__EXERCISE OBJECTIVE__
Please reproduce the line containing "ret (u16 (Z.lor" and every line after it in the records below, exactly and with nothing else.

__Saved entries__
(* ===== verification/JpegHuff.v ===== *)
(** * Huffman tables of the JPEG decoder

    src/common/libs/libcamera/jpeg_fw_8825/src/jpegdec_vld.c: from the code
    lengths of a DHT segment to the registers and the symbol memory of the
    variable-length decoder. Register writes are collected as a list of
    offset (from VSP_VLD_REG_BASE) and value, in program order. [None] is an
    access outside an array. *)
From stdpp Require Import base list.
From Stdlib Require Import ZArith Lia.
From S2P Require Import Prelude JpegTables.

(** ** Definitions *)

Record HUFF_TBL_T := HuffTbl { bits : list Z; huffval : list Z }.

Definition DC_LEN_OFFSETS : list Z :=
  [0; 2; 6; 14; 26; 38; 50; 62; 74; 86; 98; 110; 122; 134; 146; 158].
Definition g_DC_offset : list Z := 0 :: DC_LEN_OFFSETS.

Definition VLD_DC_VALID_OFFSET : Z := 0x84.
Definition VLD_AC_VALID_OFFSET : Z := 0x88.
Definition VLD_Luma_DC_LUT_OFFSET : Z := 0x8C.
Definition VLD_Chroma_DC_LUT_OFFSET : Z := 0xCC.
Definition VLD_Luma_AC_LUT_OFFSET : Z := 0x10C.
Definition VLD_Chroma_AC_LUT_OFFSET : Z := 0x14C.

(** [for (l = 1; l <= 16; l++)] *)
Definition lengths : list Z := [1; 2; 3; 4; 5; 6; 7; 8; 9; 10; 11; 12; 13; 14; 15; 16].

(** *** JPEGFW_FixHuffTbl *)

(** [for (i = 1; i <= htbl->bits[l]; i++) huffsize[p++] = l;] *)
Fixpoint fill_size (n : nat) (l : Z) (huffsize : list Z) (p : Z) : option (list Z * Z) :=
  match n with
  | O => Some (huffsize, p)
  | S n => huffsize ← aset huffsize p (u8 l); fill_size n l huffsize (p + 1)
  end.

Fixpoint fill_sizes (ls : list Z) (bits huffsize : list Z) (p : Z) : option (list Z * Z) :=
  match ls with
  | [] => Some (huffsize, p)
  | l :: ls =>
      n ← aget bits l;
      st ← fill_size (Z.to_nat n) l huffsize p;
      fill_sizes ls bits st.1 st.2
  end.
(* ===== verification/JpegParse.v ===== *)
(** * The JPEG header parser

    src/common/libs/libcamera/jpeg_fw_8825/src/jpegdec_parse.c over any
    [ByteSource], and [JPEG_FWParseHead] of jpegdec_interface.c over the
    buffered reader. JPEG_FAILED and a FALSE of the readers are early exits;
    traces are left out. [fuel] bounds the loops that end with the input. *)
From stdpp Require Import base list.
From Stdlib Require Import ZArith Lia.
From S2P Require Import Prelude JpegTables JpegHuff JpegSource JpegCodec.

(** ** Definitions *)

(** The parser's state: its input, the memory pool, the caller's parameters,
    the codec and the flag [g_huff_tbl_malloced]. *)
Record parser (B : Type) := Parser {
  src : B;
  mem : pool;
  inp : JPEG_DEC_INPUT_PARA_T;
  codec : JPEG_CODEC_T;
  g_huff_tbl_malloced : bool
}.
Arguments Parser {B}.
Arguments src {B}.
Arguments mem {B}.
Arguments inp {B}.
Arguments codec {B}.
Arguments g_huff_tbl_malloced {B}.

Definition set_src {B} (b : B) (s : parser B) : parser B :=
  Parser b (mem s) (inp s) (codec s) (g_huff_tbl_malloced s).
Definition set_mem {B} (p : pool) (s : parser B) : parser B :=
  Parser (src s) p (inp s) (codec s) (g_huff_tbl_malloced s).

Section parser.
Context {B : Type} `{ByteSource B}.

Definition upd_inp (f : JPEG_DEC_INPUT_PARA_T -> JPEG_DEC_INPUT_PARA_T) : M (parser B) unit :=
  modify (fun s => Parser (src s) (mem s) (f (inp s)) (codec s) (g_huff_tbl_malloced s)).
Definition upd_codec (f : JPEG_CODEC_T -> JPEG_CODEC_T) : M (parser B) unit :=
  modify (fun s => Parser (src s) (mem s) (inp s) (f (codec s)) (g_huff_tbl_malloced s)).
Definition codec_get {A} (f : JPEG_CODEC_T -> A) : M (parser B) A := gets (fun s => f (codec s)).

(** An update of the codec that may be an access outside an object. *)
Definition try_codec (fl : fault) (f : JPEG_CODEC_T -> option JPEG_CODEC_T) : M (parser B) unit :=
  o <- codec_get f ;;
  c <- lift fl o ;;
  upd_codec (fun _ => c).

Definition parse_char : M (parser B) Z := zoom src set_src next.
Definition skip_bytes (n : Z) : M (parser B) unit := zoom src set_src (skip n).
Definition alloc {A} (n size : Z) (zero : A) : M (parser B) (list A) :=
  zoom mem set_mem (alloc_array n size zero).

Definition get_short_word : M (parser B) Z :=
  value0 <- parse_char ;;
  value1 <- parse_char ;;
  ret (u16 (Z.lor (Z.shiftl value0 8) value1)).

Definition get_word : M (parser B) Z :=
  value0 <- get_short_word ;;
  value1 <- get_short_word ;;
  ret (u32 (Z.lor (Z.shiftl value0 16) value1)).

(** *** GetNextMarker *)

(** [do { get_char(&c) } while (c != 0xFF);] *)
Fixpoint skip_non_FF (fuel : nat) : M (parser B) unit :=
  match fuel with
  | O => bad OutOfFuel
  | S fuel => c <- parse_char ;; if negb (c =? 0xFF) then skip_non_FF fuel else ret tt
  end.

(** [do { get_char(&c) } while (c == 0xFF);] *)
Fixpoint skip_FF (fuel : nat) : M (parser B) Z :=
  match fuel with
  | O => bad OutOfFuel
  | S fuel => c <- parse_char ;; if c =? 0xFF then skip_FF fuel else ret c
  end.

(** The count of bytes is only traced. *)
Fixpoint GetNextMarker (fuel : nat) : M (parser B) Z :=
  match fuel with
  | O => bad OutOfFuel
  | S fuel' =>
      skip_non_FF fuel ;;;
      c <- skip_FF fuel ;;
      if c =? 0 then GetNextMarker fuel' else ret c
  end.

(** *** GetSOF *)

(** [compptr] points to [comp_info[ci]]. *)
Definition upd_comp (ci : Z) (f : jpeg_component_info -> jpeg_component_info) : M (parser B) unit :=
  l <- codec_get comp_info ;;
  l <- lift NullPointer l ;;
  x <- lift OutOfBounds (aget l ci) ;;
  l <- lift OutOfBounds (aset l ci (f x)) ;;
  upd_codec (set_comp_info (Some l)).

__COMPLETED TASK__
  ret (u16 (Z.lor (Z.shiftl value0 8) value1)).

Definition get_word : M (parser B) Z :=
  value0 <- get_short_word ;;
  value1 <- get_short_word ;;
  ret (u32 (Z.lor (Z.shiftl value0 16) value1)).

(** *** GetNextMarker *)

(** [do { get_char(&c) } while (c != 0xFF);] *)
Fixpoint skip_non_FF (fuel : nat) : M (parser B) unit :=
  match fuel with
  | O => bad OutOfFuel
  | S fuel => c <- parse_char ;; if negb (c =? 0xFF) then skip_non_FF fuel else ret tt
  end.

(** [do { get_char(&c) } while (c == 0xFF);] *)
Fixpoint skip_FF (fuel : nat) : M (parser B) Z :=
  match fuel with
  | O => bad OutOfFuel
  | S fuel => c <- parse_char ;; if c =? 0xFF then skip_FF fuel else ret c
  end.

(** The count of bytes is only traced. *)
Fixpoint GetNextMarker (fuel : nat) : M (parser B) Z :=
  match fuel with
  | O => bad OutOfFuel
  | S fuel' =>
      skip_non_FF fuel ;;;
      c <- skip_FF fuel ;;
      if c =? 0 then GetNextMarker fuel' else ret c
  end.

(** *** GetSOF *)

(** [compptr] points to [comp_info[ci]]. *)
Definition upd_comp (ci : Z) (f : jpeg_component_info -> jpeg_component_info) : M (parser B) unit :=
  l <- codec_get comp_info ;;
  l <- lift NullPointer l ;;
  x <- lift OutOfBounds (aget l ci) ;;
  l <- lift OutOfBounds (aset l ci (f x)) ;;
  upd_codec (set_comp_info (Some l)).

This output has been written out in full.